We’ve been banned from using the term ‘credit crunch’ in the maglab. Perhaps its because of the lazy journalism the phrase now appears to indicate, but the current economic crisis is not something journalists can afford to ignore.
Many people on the course have been questioning how wise the decision to spend over £5,000 on a journalism qualification is at a time when Press Gazzette’s headlines are littered with apopalyptic tales of job cuts and falls in revenue. It is a very good question.
We have (unsurprisingly) been advised by our last two guest lecturers to try and ‘make-it’ in online journalism as we watch regional news crumble at our feet, and news just in this week suggests they may well be right.
“Better than expected” is about as cheery as headlines come in this time of economic downturn, and that’s what’s happened to online revenue at Trinity Mirror and their rival Johnston Press. Year-on-year figures are not good, but there has been an increase over the last four months in money generated from online advertising. The nationals have been pretty gloamy in their coverage of this (see Media Guardian) as the death knell for print advertising is rung.

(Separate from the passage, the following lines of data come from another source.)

(* ===== verification/FileSystem.v ===== *)
(** * FileSystem: the part of [pathlib] the journal code uses

    Paths are lists of components, as [pathlib] splits them; the state is a
    map from paths to file contents and the set of existing directories.
    The operations are [Path.mkdir(parents=True, exist_ok=True)],
    [Path.exists()], reading with [open("r")], writing with [open("w")]
    (which truncates before [json.dump] writes), [Path.unlink()] and
    [Path.glob(pattern)] in one directory.  Each raises what Python raises
    on the cases the code can reach ([OSError] stands for
    [FileNotFoundError], [IsADirectoryError] and [FileExistsError]). *)

From S2P Require Import Prelude.
From Stdlib Require Import Ascii.

Definition path := list string.

(** [str.split("/")]. *)
Fixpoint split_slash (s : string) : list string :=
  match s with
  | EmptyString => [EmptyString]
  | String c s' =>
      if Ascii.eqb c "/"%char then EmptyString :: split_slash s'
      else match split_slash s' with
           | h :: t => String c h :: t
           | [] => [String c EmptyString]
           end
  end.

(** [p / name] for a relative [name]: [pathlib] splits [name] at ['/'] and
    drops empty and ["."] components. *)
Definition path_div (p : path) (name : string) : path :=
  p ++ filter (fun c => negb (String.eqb c "") && negb (String.eqb c ".")) (split_slash name).

Definition parent (p : path) : path := removelast p.
Definition basename (p : path) : string := default "" (last p).

Section FileSystem.
Context {F : Type}.

Record fs := mk_fs {
    fs_files : gmap path F;
    fs_dirs : gset path
  }.

Definition fs_is_file (p : path) (s : fs) : bool := bool_decide (is_Some (fs_files s !! p)).
Definition fs_is_dir (p : path) (s : fs) : bool := bool_decide (p = [] \/ p ∈ fs_dirs s).

  (** [Path.exists()]. *)
Definition fs_exists (p : path) (s : fs) : bool := fs_is_file p s || fs_is_dir p s.

  (** [Path.mkdir(parents=True, exist_ok=True)]: creates every missing
      ancestor; a regular file in the way raises [FileExistsError]. *)
Definition fs_mkdir_p (p : path) (s : fs) : res fs :=
    let prefixes := map (fun n => take n p) (seq 1 (length p)) in
    if existsb (fun q => fs_is_file q s) prefixes then Raise OSError
    else Ok (mk_fs (fs_files s) (list_to_set prefixes ∪ fs_dirs s)).

  (** Reading the whole file: [None] when [open("r")] fails. *)
Definition fs_read (p : path) (s : fs) : option F := fs_files s !! p.

  (** [open("w")] followed by a complete write: fails on a directory and
      when the parent directory is missing. *)
Definition fs_write (p : path) (c : F) (s : fs) : res fs :=
    if fs_is_dir p s then Raise OSError
    else if fs_is_dir (parent p) s then Ok (mk_fs (<[p := c]> (fs_files s)) (fs_dirs s))
    else Raise OSError.

  (** [Path.unlink()]: only a regular file can be removed. *)
Definition fs_unlink (p : path) (s : fs) : res fs :=
    if fs_is_file p s then Ok (mk_fs (delete p (fs_files s)) (fs_dirs s)) else Raise OSError.

  (** [d.glob(pat)]: the entries of directory [d] whose name matches; the
      order is the one of the directory listing, which the code either
      sorts or treats as arbitrary. *)
Definition fs_glob (d : path) (pat : string -> bool) (s : fs) : list path :=
    filter (fun q => bool_decide (parent q = d) && bool_decide (q <> []) && pat (basename q))
      (elements (dom (fs_files s) ∪ fs_dirs s)).

  (** The state after a successful write, and after removing a file. *)
Definition fs_put (p : path) (c : F) (s : fs) : fs := mk_fs (<[p := c]> (fs_files s)) (fs_dirs s).
Definition fs_remove (p : path) (s : fs) : fs := mk_fs (delete p (fs_files s)) (fs_dirs s).
End FileSystem.
Arguments fs : clear implicits.

(** [fnmatch(name, prefix + "*" + suffix)]. *)
Definition glob_match (prefix suffix : string) (name : string) : bool :=
  String.prefix prefix name &&
  (String.length prefix + String.length suffix <=? String.length name) &&
  String.eqb (String.substring (String.length name - String.length suffix) (String.length suffix) name) suffix.

(** ** Facts about the file-system operations *)

Lemma split_slash_no_slash s : no_slash s = true -> split_slash s = [s].
Proof.
  induction s as [|c s IH]; [done|]. cbn. intros [Hc Hs]%andb_prop.
  apply negb_true_iff in Hc. rewrite Hc, IH by done. done.
Qed.

Lemma path_div_single p s :
  no_slash s = true -> String.eqb s "" = false -> String.eqb s "." = false -> path_div p s = p ++ [s].
Proof. intros H H1 H2. unfold path_div. rewrite split_slash_no_slash by done. cbn. by rewrite H1, H2. Qed.

Section FsFacts.
Context {F : Type}.
Implicit Types (s : fs F) (p q : path) (c : F).

Lemma fs_write_ok p c s :
    fs_is_dir p s = false -> fs_is_dir (parent p) s = true -> fs_write p c s = Ok (fs_put p c s).
  Proof. intros H1 H2. unfold fs_write. by rewrite H1, H2. Qed.

Lemma fs_write_inv p c s s' : fs_write p c s = Ok s' -> s' = fs_put p c s.
  Proof.
    unfold fs_write. destruct (fs_is_dir p s); [done|].
    destruct (fs_is_dir (parent p) s); [|done]. by intros [= <-].
  Qed.

Lemma fs_is_dir_dirs q s1 s2 : fs_dirs s1 = fs_dirs s2 -> fs_is_dir q s1 = fs_is_dir q s2.
  Proof. intros H. unfold fs_is_dir. by rewrite H. Qed.

Lemma fs_is_dir_put q p c s : fs_is_dir q (fs_put p c s) = fs_is_dir q s.
  Proof. done. Qed.

Lemma fs_is_dir_remove q p s : fs_is_dir q (fs_remove p s) = fs_is_dir q s.
  Proof. done. Qed.

Lemma fs_read_put_eq p c s : fs_read p (fs_put p c s) = Some c.
  Proof. apply lookup_insert_eq. Qed.

Lemma fs_read_put_ne q p c s : q <> p -> fs_read q (fs_put p c s) = fs_read q s.
  Proof. intros H. apply lookup_insert_ne. congruence. Qed.

Lemma fs_read_remove_eq p s : fs_read p (fs_remove p s) = None.
  Proof. apply lookup_delete_eq. Qed.

Lemma fs_read_remove_ne q p s : q <> p -> fs_read q (fs_remove p s) = fs_read q s.
  Proof. intros H. apply lookup_delete_ne. congruence. Qed.

Lemma fs_exists_put_eq p c s : fs_exists p (fs_put p c s) = true.
  Proof. unfold fs_exists, fs_is_file. cbn. rewrite lookup_insert_eq. done. Qed.

Lemma fs_exists_put_ne q p c s : q <> p -> fs_exists q (fs_put p c s) = fs_exists q s.
  Proof. intros H. unfold fs_exists, fs_is_file. cbn. by rewrite lookup_insert_ne by congruence. Qed.

Lemma fs_exists_remove_ne q p s : q <> p -> fs_exists q (fs_remove p s) = fs_exists q s.
  Proof. intros H. unfold fs_exists, fs_is_file. cbn. by rewrite lookup_delete_ne by congruence. Qed.

Lemma fs_put_put p c c' s : fs_put p c (fs_put p c' s) = fs_put p c s.
  Proof. unfold fs_put. cbn. by rewrite insert_insert_eq. Qed.

Lemma fs_put_remove p c s : fs_put p c (fs_remove p s) = fs_put p c s.
  Proof. unfold fs_put, fs_remove. cbn. by rewrite insert_delete_eq. Qed.

Lemma fs_write_put_remove p x c s : fs_write p x (fs_put p c s) = fs_write p x (fs_remove p s).
  Proof.
    unfold fs_write. rewrite !fs_is_dir_put, !fs_is_dir_remove.
    destruct (fs_is_dir p s), (fs_is_dir (parent p) s); try done.
    cbn. by rewrite insert_insert_eq, insert_delete_eq.
  Qed.

Lemma fs_is_file_remove p s : fs_is_file p (fs_remove p s) = false.
  Proof. unfold fs_is_file. cbn. by rewrite lookup_delete_eq. Qed.

Lemma fs_read_not_file p s : fs_is_file p s = false -> fs_read p s = None.
  Proof. unfold fs_is_file, fs_read. case_bool_decide as H; [done|]. intros _. by apply eq_None_not_Some. Qed.

Lemma fs_read_file p s c : fs_read p s = Some c -> fs_exists p s = true.
  Proof. unfold fs_read, fs_exists, fs_is_file. intros H. rewrite H. by rewrite bool_decide_eq_true_2. Qed.

Lemma fs_unlink_ok p s : fs_is_file p s = true -> fs_unlink p s = Ok (fs_remove p s).
  Proof. intros H. unfold fs_unlink. by rewrite H. Qed.
End FsFacts.

#[export] Hint Rewrite @fs_is_dir_put @fs_is_dir_remove @fs_read_put_eq @fs_read_remove_eq
  @fs_exists_put_eq @fs_put_put @fs_put_remove : uwepd.

Lemma fs_mkdir_p_idem {F} p (s s1 : fs F) : fs_mkdir_p p s = Ok s1 -> fs_mkdir_p p s1 = Ok s1.
Proof.
  unfold fs_mkdir_p. destruct (existsb _ _) eqn:He; [done|]. intros [= <-].
  cbn. unfold fs_is_file in *. cbn. rewrite He. f_equal. f_equal. set_solver.
Qed.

This news alone won’t save print media, but when looked at alongside news from the summer that INM has seen increases in online advertising sales and revenue it does give journalists a good idea of where to look for their pay-checks.
Interestingly, the increase in online revenue is most significant for the national publications and not the regionals, suggesting that people want a paper copy of their local rag or, as the figures suggest, people just aren’t that turned on by regional news anymore.
Figures for online revenue for magazines are harder to find, probably due to their slow turn around compared to a daily. Media Guardian reported Future publishing masked a drop in print advertising with a 39 per cent rise in online revenue, back in June. It is suggested this was boosted by the launch of Qore, a new digital edition for Sony US across the PlayStation 3 Network. Though this is specific to North America.
But Associated Press focused on the darker side to advertising revenue losses last week. They reported the audience viewing magazine content is 1.5 times as large on unauthorised sites ( defined as “unauthorized material viewed on Web sites that aren’t owned by the copyright owners.”) as it is on their own, and the average web publisher could make and extra $150,000 by selling ads alongside its unlicensed material. They also criticise the fact that internet advertising is far cheaper than print advertising and propose that newspapers and magazines will never recover their losses in online advertising, even if they were to advertise alongside their own unlicensed material. Dark days ahead indeed.